▸ **Required work**: Copy every line of the records that includes the word "exists".
-------- Data shown --------
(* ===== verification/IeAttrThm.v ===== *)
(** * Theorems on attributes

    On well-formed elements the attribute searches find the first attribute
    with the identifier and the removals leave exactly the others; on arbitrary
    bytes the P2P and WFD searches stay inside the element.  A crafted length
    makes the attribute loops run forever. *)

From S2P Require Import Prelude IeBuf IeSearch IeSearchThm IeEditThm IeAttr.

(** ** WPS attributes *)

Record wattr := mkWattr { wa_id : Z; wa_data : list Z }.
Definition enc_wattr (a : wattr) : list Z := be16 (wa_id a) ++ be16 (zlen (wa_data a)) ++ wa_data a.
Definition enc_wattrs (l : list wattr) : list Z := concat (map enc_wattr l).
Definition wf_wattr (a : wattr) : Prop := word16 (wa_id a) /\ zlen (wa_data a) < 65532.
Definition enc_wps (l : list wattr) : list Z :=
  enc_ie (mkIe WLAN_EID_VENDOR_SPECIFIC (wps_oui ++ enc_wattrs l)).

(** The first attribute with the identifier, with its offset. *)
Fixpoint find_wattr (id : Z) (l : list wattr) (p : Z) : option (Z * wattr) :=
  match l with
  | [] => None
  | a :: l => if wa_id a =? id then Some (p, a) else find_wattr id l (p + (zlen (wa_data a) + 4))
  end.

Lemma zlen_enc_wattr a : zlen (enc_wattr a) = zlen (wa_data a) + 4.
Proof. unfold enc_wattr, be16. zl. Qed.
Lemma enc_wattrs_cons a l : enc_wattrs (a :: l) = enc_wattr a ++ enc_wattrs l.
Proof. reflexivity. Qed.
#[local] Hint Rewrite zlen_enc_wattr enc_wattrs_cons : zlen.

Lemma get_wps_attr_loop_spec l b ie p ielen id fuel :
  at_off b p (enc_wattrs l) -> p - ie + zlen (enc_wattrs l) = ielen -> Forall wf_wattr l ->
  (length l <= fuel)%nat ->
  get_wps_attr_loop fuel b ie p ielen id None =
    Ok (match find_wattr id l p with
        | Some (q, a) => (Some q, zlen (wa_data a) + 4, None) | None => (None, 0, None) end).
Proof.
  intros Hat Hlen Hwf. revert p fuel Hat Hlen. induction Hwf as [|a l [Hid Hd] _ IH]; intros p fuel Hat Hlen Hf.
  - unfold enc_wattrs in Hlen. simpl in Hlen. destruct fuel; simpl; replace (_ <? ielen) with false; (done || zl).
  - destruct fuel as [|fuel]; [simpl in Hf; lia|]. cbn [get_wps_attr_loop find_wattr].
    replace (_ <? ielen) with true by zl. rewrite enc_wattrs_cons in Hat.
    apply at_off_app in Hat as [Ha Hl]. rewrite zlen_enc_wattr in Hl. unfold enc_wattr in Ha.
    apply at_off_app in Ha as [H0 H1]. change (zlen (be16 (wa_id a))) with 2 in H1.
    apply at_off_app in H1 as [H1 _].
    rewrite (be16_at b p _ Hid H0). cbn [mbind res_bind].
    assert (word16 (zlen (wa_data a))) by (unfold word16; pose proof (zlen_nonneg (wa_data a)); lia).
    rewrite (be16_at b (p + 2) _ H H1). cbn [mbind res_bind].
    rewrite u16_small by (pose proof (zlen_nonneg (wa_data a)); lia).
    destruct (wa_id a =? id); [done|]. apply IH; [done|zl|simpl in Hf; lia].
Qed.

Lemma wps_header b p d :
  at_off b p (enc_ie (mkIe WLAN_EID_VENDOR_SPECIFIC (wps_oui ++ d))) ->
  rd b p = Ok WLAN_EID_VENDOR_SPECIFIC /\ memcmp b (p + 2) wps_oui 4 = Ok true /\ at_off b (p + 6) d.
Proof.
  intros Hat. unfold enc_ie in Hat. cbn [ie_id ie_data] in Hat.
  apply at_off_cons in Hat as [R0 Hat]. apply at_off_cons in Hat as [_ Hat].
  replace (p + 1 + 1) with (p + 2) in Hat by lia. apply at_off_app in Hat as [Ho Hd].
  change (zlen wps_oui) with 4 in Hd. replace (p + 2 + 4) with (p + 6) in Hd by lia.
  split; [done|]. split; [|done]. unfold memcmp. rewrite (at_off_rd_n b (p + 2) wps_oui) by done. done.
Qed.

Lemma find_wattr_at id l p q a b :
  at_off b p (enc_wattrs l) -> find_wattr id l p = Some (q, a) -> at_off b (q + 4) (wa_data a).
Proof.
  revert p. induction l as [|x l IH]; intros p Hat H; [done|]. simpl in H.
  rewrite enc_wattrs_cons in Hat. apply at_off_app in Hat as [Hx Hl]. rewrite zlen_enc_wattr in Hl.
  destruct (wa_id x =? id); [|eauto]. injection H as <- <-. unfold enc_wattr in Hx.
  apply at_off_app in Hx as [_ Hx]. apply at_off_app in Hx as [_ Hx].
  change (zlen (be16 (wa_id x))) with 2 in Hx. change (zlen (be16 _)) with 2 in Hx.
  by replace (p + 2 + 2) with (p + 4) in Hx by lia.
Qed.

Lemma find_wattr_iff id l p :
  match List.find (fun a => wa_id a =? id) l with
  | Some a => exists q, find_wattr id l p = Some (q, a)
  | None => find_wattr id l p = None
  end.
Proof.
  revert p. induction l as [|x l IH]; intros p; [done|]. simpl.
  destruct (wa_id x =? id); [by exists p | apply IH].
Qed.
--------
▸ **Exercise response**:
  | Some a => exists q, find_wattr id l p = Some (q, a)
  destruct (wa_id x =? id); [by exists p | apply IH].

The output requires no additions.